▶
Lemma user_ptr_quiet p : quiet_store (user_ptr p).
Proof. unfold user_ptr. destruct (p =? 0); [done|]. intros v. apply quiet_vwrite32. Qed.

(** A call that fetches an argument first. *)
Lemma need_ok {A} (m : M kernel (option A)) k : quiet m -> (forall a, call_ok (k a)) -> call_ok (need m k).
Proof.
  intros Hm Hk s Ht Hr Hn. unfold need. apply wlp_bind, wlp_quiet; [done|done| |intros; by eapply view_tree].
  intros [a|] s1 E; [|apply wlp_ret; by eapply view_tree].
  apply Hk; [by eapply view_tree|by eapply view_running|]. injection E as _ -> _ _. done.
Qed.

Lemma waitpid_ok pid p : call_ok (waitpid kend pid (user_ptr p)).
Proof.
  intros s Ht Hr _. eapply wlp_mono; [apply waitpid_wlp; [done|done|apply user_ptr_quiet]| |done]. by intros ? s' [? _].
Qed.

Lemma sys_waitpid_ok : call_ok (sys_waitpid kend).
Proof.
  intros s Ht Hr Hn. unfold sys_waitpid. apply wlp_bind, wlp_quiet; [auto with quiet|done| |intros; by eapply view_tree].
  intros a s1 E1. apply wlp_bind, wlp_quiet; [auto with quiet|by eapply view_running| |intros; eapply view_tree; [|exact Ht]; congruence].
  intros b s2 E2. assert (view s2 = view s) as E by congruence.
  assert (tree_ok s2) by (by eapply view_tree). assert (running s2) by (by eapply view_running).
  destruct a as [pid|], b as [st|]; try by apply wlp_ret. apply waitpid_ok; [done|done|]. injection E as _ -> _ _. done.
Qed.

Lemma sys_exit_ok : call_ok (sys_exit kend).
Proof.
  intros s Ht Hr Hn. unfold sys_exit. apply wlp_bind, wlp_quiet; [auto with quiet|done| |intros; by eapply view_tree].
  intros [st|] s1 E; [|apply wlp_ret; by eapply view_tree]. apply wlp_bind.
  eapply wlp_mono; [apply exit_wlp; [by eapply view_tree|by eapply view_running]| |done]. intros ? s2 H. by apply wlp_ret.
Qed.

Lemma syscalls_ok num f :
  syscalls kend data trapret forkret dv implicit_exit junk num = Some f -> call_ok f.
Proof.
  intros H. unfold syscalls in H. destruct num as [|p|p]; try discriminate H.
  do 5 (try (destruct p as [p|p|]; try discriminate H)); injection H as <-;
    first [apply sys_exit_ok | apply returns_ok];
    first [solve [apply quiet_call_ok; auto with quiet] | apply sys_waitpid_ok | idtac].
  - unfold sys_getpid. apply quiet_call_ok, quiet_gets.
  - unfold sys_wait, wait. apply (need_ok (argint 0)); [apply quiet_argint|]. intros a. cbn beta. apply (waitpid_ok (-1) a).
  - unfold sys_uptime. apply quiet_call_ok, quiet_gets.
  - unfold sys_fg. apply (need_ok (argint 0)); [apply quiet_argint|]. intros a s Ht Hr _. by apply fg_wlp.
  - intros s Ht Hr Hn. by apply fork_wlp.
Qed.

(** Every system call, whatever its number and arguments, leaves a good
    process tree when it returns and when it goes to sleep. *)
Lemma syscall_wlp s :
  tree_ok s -> running s -> k_nextpid s < 2 ^ 31 - 1 ->
  leaves (syscall kend data trapret forkret dv implicit_exit junk) tree_ok s.
Proof.
  intros Ht Hr Hn. apply wlp_leaves. unfold syscall. apply wlp_bind, wlp_gets.
  assert (forall a v s', tree_ok s' -> wlp (kstore a v) (fun _ => tree_ok) tree_ok s') as HK.
  { intros a v s' H. unfold kstore, with_mem, on_mem, modify, wlp. by apply (view_tree s'). }
  apply wlp_bind, wlp_quiet; [auto with quiet|done| |intros; by eapply view_tree]. intros num s1 E.
  assert (tree_ok s1) as Ht1 by (by eapply view_tree).
  destruct (syscalls _ _ _ _ _ _ _ _) as [f|] eqn:Ef; [|apply wlp_bind; unfold print at 1, modify at 1; cbn beta; apply HK; by apply (view_tree s1)].
  apply wlp_bind. eapply wlp_mono; [apply (syscalls_ok _ _ Ef)| |done].
  - done.
  - by eapply view_running.
  - injection E as _ -> _ _. done.
  - intros [v|] s2 H2; [by apply HK|by apply wlp_ret].
Qed.
End Tree.
Lemma wakeup1_running c p : p_state p <> SLEEPING -> wakeup1_proc c p = p.
Proof. intros Hp. unfold wakeup1_proc. by rewrite decide_False by (by intros []). Qed.

Lemma ran_wakeup1 c s : p_state (cur_proc s) <> SLEEPING -> ran s (wakeup1_in c s) (cur_proc s).
Proof.
  intros Hs. split; try done.
  - cbn. apply length_fmap.
  - unfold cur_proc at 1. rewrite proc_at_wakeup1. by apply wakeup1_running.
  - intros j _. rewrite proc_at_wakeup1. apply stirred_wakeup1.
Qed.

Lemma ran_wake_all cs s : p_state (cur_proc s) <> SLEEPING -> ran s (wake_all cs s) (cur_proc s).
Proof.
  unfold wake_all. revert s. induction cs as [|c cs IH]; intros s Hs; cbn; [apply ran_refl|].
  pose proof (ran_wakeup1 (Some c) s Hs) as H1. eapply ran_trans; [exact H1|]. rewrite <- (rn_self _ _ _ H1).
  apply IH. by rewrite (rn_self _ _ _ H1).
Qed.

(** The process table does not depend on the other parts of the state. *)
Lemma ran_set_fs f s s' q : ran s s' q -> ran s (set_fs f s') q.
Proof. by intros []. Qed.
Lemma ran_from_fs f s s' q : ran (set_fs f s) s' q -> ran s s' q.
Proof. by intros []. Qed.

(** Changing the current process. *)
Lemma ran_on_cur f s : (k_cur s < length (k_ptable s))%nat ->
  exists s', on_cur f s = Ok tt s' /\ ran s s' (f (cur_proc s)) /\ k_fs s' = k_fs s /\ k_ftable s' = k_ftable s.
Proof.
  intros Hc. unfold on_cur, modify. eexists. split; [done|]. split; [|done]. split; try done.
  - cbn. apply length_alter.
  - unfold cur_proc, proc_at; cbn. rewrite list_lookup_alter_eq. by destruct (lookup_lt_is_Some_2 _ _ Hc) as [p ->].
  - intros j Hj. left. unfold proc_at; cbn. by rewrite list_lookup_alter_ne.
Qed.

Lemma wp_on_cur f (Q : unit -> kernel -> Prop) s :
  (k_cur s < length (k_ptable s))%nat ->
  (forall s', ran s s' (f (cur_proc s)) -> k_fs s' = k_fs s -> k_ftable s' = k_ftable s -> Q tt s') -> wp (on_cur f) Q s.
Proof. intros Hc HQ. destruct (ran_on_cur f s Hc) as (s' & E & H & Hf & Ht). apply wp_ok. eexists _, s'. split; [done|]. by apply HQ. Qed.

Lemma wake_all_rest cs s : k_fs (wake_all cs s) = k_fs s /\ k_ftable (wake_all cs s) = k_ftable s /\ k_mem (wake_all cs s) = k_mem s.
Proof. unfold wake_all. revert s. induction cs as [|c cs IH]; intros s; cbn; [done|]. by destruct (IH (wakeup1_in (Some c) s)) as (-> & -> & ->). Qed.

(** A routine of the storage stack. *)
Lemma wp_with_fs_ran {A} (m : M kst A) (P : A -> kst -> Prop) (Q : A -> kernel -> Prop) s :
  p_state (cur_proc s) <> SLEEPING -> wp m P (clear_wakeups (k_fs s)) ->
  (forall a f s', P a f -> ran s s' (cur_proc s) -> k_fs s' = f -> Q a s') -> wp (with_fs m) Q s.
Proof.
  intros Hs Hm HQ. apply wp_with_fs. eapply wp_mono; [exact Hm|]. intros a f Ha.
  pose proof (ran_wake_all (wakeups f) (set_fs f s) Hs) as Hr.
  apply (HQ a f); [done|by apply (ran_from_fs f)|]. by destruct (wake_all_rest (wakeups f) (set_fs f s)) as (-> & _).
Qed.

(** ** Closing the descriptors *)

(** The files stay open in other processes: each has more references than the
    descriptors [os] account for. *)
Definition files_shared (os : list (option nat)) (ft : list file) : Prop :=
  forall f, Some f ∈ os -> exists x, ft !! f = Some x /\ Z.of_nat (length (filter (fun o => o = Some f) os)) < f_ref x.

Lemma files_shared_cons o os ft :
  files_shared (o :: os) ft ->
  files_shared os (match o with Some f => alter (fun x => f_with_ref (f_ref x - 1) x) f ft | None => ft end).
Proof.
  intros H g Hg. destruct (H g) as (x & Hx & Hr); [by right|].
  destruct (decide (o = Some g)) as [->|Hne].
  - rewrite filter_cons_True in Hr by done. exists (f_with_ref (f_ref x - 1) x). rewrite list_lookup_alter_eq, Hx.
    split; [done|]. cbn [f_ref f_with_ref length] in *. lia.
  - rewrite filter_cons_False in Hr by done. exists x. split; [|done]. destruct o as [f|]; [|done].
    rewrite list_lookup_alter_ne; [done|]. by intros ->.
Qed.

(** Closing a file that others have open only drops a reference. *)
Lemma fileclose_shared kend f x Q s :
  k_ftable s !! f = Some x -> 1 < f_ref x ->
  Q tt (set_ftable (alter (fun x => f_with_ref (f_ref x - 1) x) f (k_ftable s)) s) -> wp (fileclose kend f) Q s.
Proof.
  intros Hx Hr HQ. unfold fileclose. apply wp_bind, wp_gets. unfold file_at at 1. rewrite Hx. cbn [default from_option id].
  destruct (Z.ltb_spec (f_ref x) 1); [lia|]. apply wp_bind, wp_modify, wp_bind, wp_gets.
  unfold file_at. cbn [k_ftable set_ftable]. rewrite list_lookup_alter_eq, Hx. cbn [fmap option_fmap option_map default from_option].
  cbn [id f_ref f_with_ref]. destruct (Z.ltb_spec 0 (f_ref x - 1)); [done|lia].
Qed.
(** The log absorbs repeated writes: [log_write] of a held buffer marks it
    dirty and records its sector once, however often the sector is written in
    the transaction, so the log needs one block per different sector. *)
Theorem log_write_absorbs s D P H start nlog hs i h :
  in_txn s D P H start nlog hs -> H !! i = Some h -> 1 <= l_outstanding (log s) ->
  Z.of_nat (length hs) + 1 < nlog - 1 -> loggable s start nlog (h_sector h) ->
  wp (log_write i ;;; log_write i) (fun _ s' =>
    in_txn s' D P (<[i := Held (h_sector h) (h_data h) true]> H) start nlog
      (if decide (h_sector h ∈ hs) then hs else hs ++ [h_sector h]) /\ journal s' = journal s) s.
Proof.
  intros Ht Hi Ho Hn Hl. apply wp_bind.
  eapply wp_mono; [apply (log_write_spec s D P H start nlog hs i h); done || lia|].
  intros [] s1 (Ht1 & J1 & [O1 C1] & [Q1 _]). pose proof (length_log_add hs (h_sector h)).
  eapply wp_mono; [eapply (log_write_spec s1 D P _ start nlog (log_add hs (h_sector h)) i (Held (h_sector h) (h_data h) true))|].
  - done.
  - apply lookup_insert_eq.
  - by rewrite O1.
  - lia.
  - unfold loggable. by rewrite Q1.
  - cbn [h_sector h_data]. intros [] s2 (Ht2 & J2 & _). rewrite insert_insert_eq in Ht2. split; [|congruence].
    unfold log_add in Ht2 at 1. by rewrite decide_True in Ht2 by (apply elem_of_log_add; by right).
Qed.

Lemma log_write_absorbs_witness : exists s s' b, (log_write b ;;; log_write b) s = Ok tt s' /\ lh_n (log s) = 0 /\ lh_n (log s') = 1.
Proof.
  destruct demo_dir_open as (J & D & s0 & Hs0 & HD & _). destruct (demo_some D 6 HD ltac:(lia)) as [d Hd].
  destruct (wp_run _ _ _ (store_bread (demo_env J D) D ∅ 19 s0 6 d Hs0 Hd (unheld_empty _) empty_small))
    as (b & s & _ & _ & _ & dirty & [(P & hs & [Hin _ _] & Hlen & _) _ [Ho _] _ [Hz _]]).
  cbn in Hlen, Hz, Ho. unfold demo_nlog in Hlen. assert (hs = []) as -> by (destruct hs; [done|cbn in Hlen; lia]).
  destruct (wp_run _ _ _ (log_write_absorbs s D P _ demo_start demo_nlog [] b (Held 6 d dirty) Hin (lookup_insert_eq _ _ _)
    ltac:(rewrite Ho; lia) ltac:(by vm_compute) ltac:(split; [rewrite Hz; done|apply demo_outside; cbn; lia]))) as ([] & s' & E & H' & _).
  exists s, s', b. split; [exact E|]. destruct Hin as [_ _ (_ & _ & -> & _) _ _], H' as [_ _ (_ & _ & -> & _) _ _].
  by rewrite decide_False by set_solver.
Defined.
Lemma put_spec b a l x :
  put b a l x = if (a <=? x) && (x <? a + Z.of_nat (length l)) then nth (Z.to_nat (x - a)) l 0 else b x.
Proof.
  revert b a. induction l as [|c l IH]; intros b a; cbn [put length]; [zcmp; done|].
  rewrite IH. unfold poke. zcmp; try done.
  - replace (Z.to_nat (x - a)) with (S (Z.to_nat (x - (a + 1)))) by lia. done.
  - subst. by rewrite Z.sub_diag.
Qed.

Lemma put_spells b a l : spells (put b a l) a l.
Proof.
  intros i c Hi. rewrite put_spec. pose proof (lookup_lt_Some _ _ _ Hi). zcmp.
  replace (Z.to_nat (a + Z.of_nat i - a)) with i by lia. by apply nth_lookup_Some.
Qed.

(** A line of text: no newline and no NUL inside. *)
Definition is_line (l : list Z) : Prop := Forall (fun c => c <> 0 /\ c <> ch_newline) l.
Definition unlines (ls : list (list Z)) : list Z := concat ((fun l => l ++ [ch_newline]) <$> ls).

Lemma strchr_at_line fuel m s l :
  is_line l -> spells m s (l ++ [ch_newline]) -> (length l < fuel)%nat ->
  strchr_at fuel m s ch_newline = Some (Some (s + Z.of_nat (length l))).
Proof.
  intros Hl. revert s fuel. induction Hl as [|c l [H0 H1] Hl IH]; intros s [|fuel] Hs Hf; try (cbn in Hf; lia); cbn [strchr_at length].
  - pose proof (Hs 0%nat ch_newline eq_refl) as E. rewrite Z.add_0_r in E. rewrite E. cbn. f_equal. f_equal. lia.
  - pose proof (Hs 0%nat c eq_refl) as E. rewrite Z.add_0_r in E. rewrite E.
    destruct (Z.eqb_spec c 0); [done|]. destruct (Z.eqb_spec c ch_newline); [done|]. rewrite IH; [f_equal; f_equal; lia| |cbn in Hf; lia].
    intros i d Hi. rewrite <- Z.add_assoc. replace (1 + Z.of_nat i) with (Z.of_nat (S i)) by lia. by apply Hs.
Qed.

Lemma strchr_at_end fuel m s c : m s = 0 -> (0 < fuel)%nat -> strchr_at fuel m s c = Some None.
Proof. intros E Hf. destruct fuel; [lia|]. cbn. by rewrite E. Qed.
(* ===== verification/Umalloc.v ===== *)
(** * The user-level allocator ([umalloc.c])

    Addresses are counted in units of [sizeof(Header)], 8 bytes, which all
    headers are aligned to.  The memory is that of the headers: for every unit
    the two fields a header at that unit has.  [sbrk] gives the units from the
    break on as long as the limit allows. *)

From Stdlib Require Import Sorted.
From S2P Require Import Prelude Bytes.

Record heap : Type := Heap {
  h_ptr : Z -> Z;     (* [s.ptr] *)
  h_size : Z -> Z;    (* [s.size] *)
  freep : Z;          (* 0 before the first call *)
  brk : Z;
  limit : Z
}.

Definition upd (f : Z -> Z) (a v : Z) : Z -> Z := fun x => if x =? a then v else f x.

Definition set_ptr (a v : Z) (h : heap) : heap := Heap (upd (h_ptr h) a v) (h_size h) (freep h) (brk h) (limit h).
Definition set_size (a v : Z) (h : heap) : heap := Heap (h_ptr h) (upd (h_size h) a v) (freep h) (brk h) (limit h).
Definition set_freep (v : Z) (h : heap) : heap := Heap (h_ptr h) (h_size h) v (brk h) (limit h).
Definition set_brk (v : Z) (h : heap) : heap := Heap (h_ptr h) (h_size h) (freep h) v (limit h).

Section Malloc.
  (** The address of [base], a static variable. *)
  Variable base : Z.

(** The loop that looks for the place of [bp] in the list. *)
Fixpoint free_loop (fuel : nat) (bp p : Z) : M heap Z :=
  match fuel with
  | O => fun _ => Fuel
  | S fuel' =>
      let! h := gets id in
      let q := h_ptr h p in
      if (p <? bp) && (bp <? q) then ret p
      else if (q <=? p) && ((p <? bp) || (bp <? q)) then ret p
      else free_loop fuel' bp q
  end.

(** [bp] linked in behind [p], and joined with its neighbours where it touches
    them. *)
Definition free_link (bp p : Z) : M heap unit :=
  let! h := gets id in
  (if bp + h_size h bp =? h_ptr h p then
     modify (set_size bp (u32 (h_size h bp + h_size h (h_ptr h p)))) ;;;
     modify (set_ptr bp (h_ptr h (h_ptr h p)))
   else modify (set_ptr bp (h_ptr h p))) ;;;
  let! h := gets id in
  (if p + h_size h p =? bp then
     modify (set_size p (u32 (h_size h p + h_size h bp))) ;;;
     modify (set_ptr p (h_ptr h bp))
   else modify (set_ptr p bp)) ;;;
  modify (set_freep p).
◀
**EXERCISE REQUIREMENTS**
Working from the material above, retype exactly the lines from the one with "Lemma wp_on_cur f" through the one with "(forall s', ran", both included, and only those lines.

**TASK OUTPUT**
Lemma wp_on_cur f (Q : unit -> kernel -> Prop) s :
  (k_cur s < length (k_ptable s))%nat ->
  (forall s', ran s s' (f (cur_proc s)) -> k_fs s' = k_fs s -> k_ftable s' = k_ftable s -> Q tt s') -> wp (on_cur f) Q s.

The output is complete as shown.